Area of Concern Sole Proprietor Partnership Corporation
1. Liability of unlimited Limited/unlimited limited
owners
2. Ease of Not easy Not easy Easy
expansion
3. Life of firm Dependent on the Dependent on the Independent of the
owner partners owners
4. Decision Can be made Tends to be slower Tends to be the
making quickly slowest
5. Taxation of Once once Twice
income
6. Ease of easiest easy not easy
formation
Modifications of the Corporate Form of Ownership
The corporate form of ownership has been modified to cater to special needs. Those that
have become popular are cooperatives and mutual companies.
Cooperatives
A cooperative is defined as an “organization composed of individuals or small businesses
that have banded together to reap benefits of a larger organization.” A cooperative is an
organization composed of individuals or businesses that have banded together to reap the
benefits of belonging to a large organization. Cooperatives are not organized for profit, but to
make its members individually profitable or to save money.
Cooperatives are of various types. They are classified according to the special interests of
its members. They are as follows:
1. Credit Union- accepts deposits from members and lends money to its members at a very
reasonable interest rate.
2. Producers Cooperative- assists one another in the procurement of raw materials,
machinery, equipment, and other time-saving devices.
3. Marketing Cooperative- assists members in the marketing if their produce.
4. Consumers Cooperative- provides members with quality goods and services at reasonable
prices.
5. Service Cooperative- makes services readily available and at lower price.
OTHER FORMS OF BUSINESS ORGANIZATION
Minor forms of business consist of the following:
1. The Joint Stock Company. Bannock and others define joint stock Company as “a form of
business enterprise in which the capital is divided into small units permitting number of
investors to contribute varying amounts of the total, profits being divided between
stockholders in proportion to the number of shares they own.”

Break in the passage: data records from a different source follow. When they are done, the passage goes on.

Definition is_valid_build (combo : list string) : bool :=
  forallb
    (fun g : string * constraint_group =>
       let count := List.length (filter (fun it => str_in it (group_items (snd g))) combo) in
       negb (group_max (snd g) <? count)%nat)
    ITEM_CONSTRAINTS.

(** ** [ApheliosSimulator._calculate_base_stats] *)

(** The three accumulators of the aggregation loop. *)
Record agg : Type := {
  agg_stats : stats_dict;
  has_infinity_edge : bool;
  bonus_ad : Q
}.

Definition with_stats (a : agg) (d : stats_dict) : agg :=
  {| agg_stats := d;
     has_infinity_edge := has_infinity_edge a;
     bonus_ad := bonus_ad a |}.

Definition base_stats : stats_dict :=
  [ ("AD", BASE_AD_LEVEL18); ("AS", BASE_AS); ("Crit", 0.0);
    ("CritDmg", DEFAULT_CRIT_DAMAGE); ("Lethality", 0.0); ("ArmorPen", 0.0);
    ("MagicPen", 0.0); ("OnHit", 0.0); ("LS", 0.0); ("Omnivamp", 0.0);
    ("BonusAD", 0.0); ("AbilityHaste", 0.0); ("Bonus Range", 0.0);
    ("Health", BASE_HEALTH); ("Armor", BASE_ARMOR); ("MR", BASE_MR);
    ("Mana", BASE_MANA); ("MoveSpeed", BASE_MOVE_SPEED) ].

(** [value == "Infinity Edge"] *)
Definition is_infinity_edge (v : Py.value) : bool :=
  match v with
  | Py.VStr s => String.eqb s "Infinity Edge"
  | _ => false
  end.

(** One pass of the inner loop body, for the entry [stat: value]. *)
Definition aggregate_stat (a : agg) (entry : string * Py.value) : result agg :=
  let '(stat, value) := entry in
  if String.eqb stat "name" then
    Ok (if is_infinity_edge value
        then {| agg_stats := agg_stats a; has_infinity_edge := true;
                bonus_ad := bonus_ad a |}
        else a)
  else if String.eqb stat "Crit Chance" then
    crit <- Py.item (agg_stats a) "Crit" ;;
    v <- Py.float value ;;
    Ok (with_stats a (Py.set (agg_stats a) "Crit" (crit + v)))
  else if String.eqb stat "AD" then
    v <- Py.float value ;;
    Ok {| agg_stats := agg_stats a;
          has_infinity_edge := has_infinity_edge a;
          bonus_ad := bonus_ad a + v |}
  else
    (* the [ArmorPen] branch has no [continue]: control falls through *)
    a <- (if String.eqb stat "ArmorPen" || String.eqb stat "Armor Pen" then
            cur <- Py.item (agg_stats a) "ArmorPen" ;;
            v <- Py.float value ;;
            Ok (with_stats a (Py.set (agg_stats a) "ArmorPen" (Py.max cur v)))
          else Ok a) ;;
    if String.eqb stat "Lethality" then
      cur <- Py.item (agg_stats a) "Lethality" ;;
      v <- Py.float value ;;
      Ok (with_stats a (Py.set (agg_stats a) "Lethality" (cur + v)))
    else
      match value with
      | Py.VTuple xs =>
          (* the elements are numbers, so only the division can fail *)
          match xs with
          | [] => Raise Py.ZeroDivisionError
          | _ =>
              Ok (with_stats a
                    (Py.set (agg_stats a) stat
                       (Py.get_default (agg_stats a) stat 0.0
                        + Py.sum xs / inject_Z (Z.of_nat (List.length xs)))))
          end
      | Py.VNum _ | Py.VBool _ =>
          (* [isinstance(value, (int, float))] also accepts a [bool] *)
          v <- Py.float value ;;
          Ok (with_stats a
                (Py.set (agg_stats a) stat
                   (Py.get_default (agg_stats a) stat 0.0 + v)))
      | Py.VStr _ => Ok a   (* a warning is printed *)
      end.

(** A [for] loop whose body may raise. *)
Fixpoint for_each {A B} (body : A -> B -> result A) (l : list B) (a : A)
  : result A :=
  match l with
  | [] => Ok a
  | x :: l' => a' <- body a x ;; for_each body l' a'
  end.

Definition aggregate_item (a : agg) (it : item_dict) : result agg :=
  for_each aggregate_stat it a.

Definition finish_stats (a : agg) : result stats_dict :=
  let stats := Py.set (agg_stats a) "BonusAD" (bonus_ad a) in
  ad <- Py.item stats "AD" ;;
  let stats := Py.set stats "AD" (ad + bonus_ad a) in
  ad <- Py.item stats "AD" ;;
  let stats := Py.set stats "AD" (ad + 68) in
  crit <- Py.item stats "Crit" ;;
  let stats := Py.set stats "Crit" (Py.min crit 1.0) in
  crit <- Py.item stats "Crit" ;;
  if has_infinity_edge a && Qle_bool 0.6 crit then
    cd <- Py.item stats "CritDmg" ;;
    Ok (Py.set stats "CritDmg" (cd + 0.4))
  else Ok stats.

(** The method reads [self.item_stats]; its [items_tuple] argument only
    feeds the cache key. *)
Definition _calculate_base_stats (self_item_stats : list item_dict)
  (items_tuple : list string) : result stats_dict :=
  let items := items_tuple in
  a <- for_each aggregate_item self_item_stats
         {| agg_stats := base_stats; has_infinity_edge := false; bonus_ad := 0.0 |} ;;
  finish_stats a.

(** ** Dict objects

    The snapshot the aggregation returns is one dict object: the cache
    keeps it, [__init__] makes it [self.stats], and the ticks update it
    in place ([self.stats["LS"] += ...]).  Dict objects live in a heap
    and are named by references; a reference is the rank of the object
    among those allocated. *)

Definition dict_ref : Type := nat.

Definition heap : Type := list stats_dict.

Definition heap_get (h : heap) (r : dict_ref) : option stats_dict :=
  nth_error h r.

(** A new object, after those that exist. *)
Definition heap_alloc (h : heap) (d : stats_dict) : dict_ref * heap :=
  (List.length h, (h ++ [d])%list).

(** An update in place of the object [r]. *)
Fixpoint heap_set (h : heap) (r : dict_ref) (d : stats_dict) : heap :=
  match h, r with
  | [], _ => []
  | _ :: h', O => d :: h'
  | x :: h', S r' => x :: heap_set h' r' d
  end.

(** ** [functools.lru_cache(maxsize=128)]

    The cache belongs to the function object, so all simulators share
    it; a key is the argument tuple [(self, items_tuple)], where [self]
    hashes and compares by identity.  An entry holds the dict object
    the call returned, not a copy of it. *)

Definition cache_key : Type := nat * list string.

Definition cache_key_eqb (a b : cache_key) : bool :=
  Nat.eqb (fst a) (fst b)
  && (Nat.eqb (List.length (snd a)) (List.length (snd b))
      && forallb (fun p => String.eqb (fst p) (snd p)) (combine (snd a) (snd b))).

Record lru_cache : Type := {
  entries : list (cache_key * dict_ref);   (* most recently used first *)
  hits : nat;
  misses : nat
}.

Definition empty_cache : lru_cache := {| entries := []; hits := 0; misses := 0 |}.

Definition maxsize : nat := 128.

Fixpoint cache_find (k : cache_key) (l : list (cache_key * dict_ref))
  : option dict_ref :=
  match l with
  | [] => None
  | (k', r) :: l' => if cache_key_eqb k k' then Some r else cache_find k l'
  end.

Definition cache_remove (k : cache_key) (l : list (cache_key * dict_ref))
  : list (cache_key * dict_ref) :=
  filter (fun e => negb (cache_key_eqb k (fst e))) l.

(** A call through the wrapper: a hit returns the stored object and
    leaves the user function alone; a miss runs it and stores the dict
    it built, unless it raised.  A full cache drops its least recently
    used entry. *)
Definition cached_call (h : heap) (c : lru_cache) (k : cache_key)
  (user_function : unit -> result stats_dict)
  : result dict_ref * heap * lru_cache :=
  match cache_find k (entries c) with
  | Some r =>
      (Ok r, h,
       {| entries := (k, r) :: cache_remove k (entries c);
          hits := S (hits c); misses := misses c |})
  | None =>
      match user_function tt with
      | Ok d =>
          let '(r, h) := heap_alloc h d in
          (Ok r, h,
           {| entries := firstn maxsize ((k, r) :: entries c);
              hits := hits c; misses := S (misses c) |})
      | Raise e =>
          (Raise e, h,
           {| entries := entries c; hits := hits c; misses := S (misses c) |})
      end
  end.

(** The decorated method, as a caller sees it. *)
Definition calculate_base_stats_cached (h : heap) (cache : lru_cache)
  (self_id : nat) (self_item_stats : list item_dict) (items_tuple : list string)
  : result dict_ref * heap * lru_cache :=
  cached_call h cache (self_id, items_tuple)
    (fun _ => _calculate_base_stats self_item_stats items_tuple).

(** ** The simulator object *)

(** The fields [crescendum_return_times] and [active_marks] are set to
    empty dicts by [__init__] and never touched again; they are left
    out.  [rng] and [rng_pos] stand for the generator behind
    [random.random()]. *)
Record ApheliosSimulator : Type := {
  weapon_queue : list weapon_name;
  main_hand : MoonstoneWeapon;
  off_hand : MoonstoneWeapon;
  item_names : list string;
  item_stats : list item_dict;
  stats : stats_dict;
  enemy_armor : Q;
  enemy_health : Q;
  time : Q;
  ability_cooldown : Q;
  weapon_ammo : weapon_name -> Z;
  chakram_stacks : Z;
  active_chakrams : Py.fset;
  rng : nat -> Q;
  rng_pos : nat
}.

2. The Joint Venture. It is the best regarded as particular partnership established for a
specific undertaking. This type of organization is created for the purpose of bringing
together several partners to engage in a business activity, which is normally very
specialized and which exists for a limited, specific purpose. A joint venture is mostly
firmed the purpose of producing a movie or a concert, engaging in oil or mining
underwriting or selling of securities.
3. The Business Trust. It is a legal form of organization in which a trustee is appointed to
manage the business and its operations through relationship. Under the trust agreement,
the owners of property, securities, or other assets convey these to a trustee in exchange
for transferable trust certificates. The certificates entitle the owners to participate in the
profits of the operation. However, the liability is transferred to the trustee.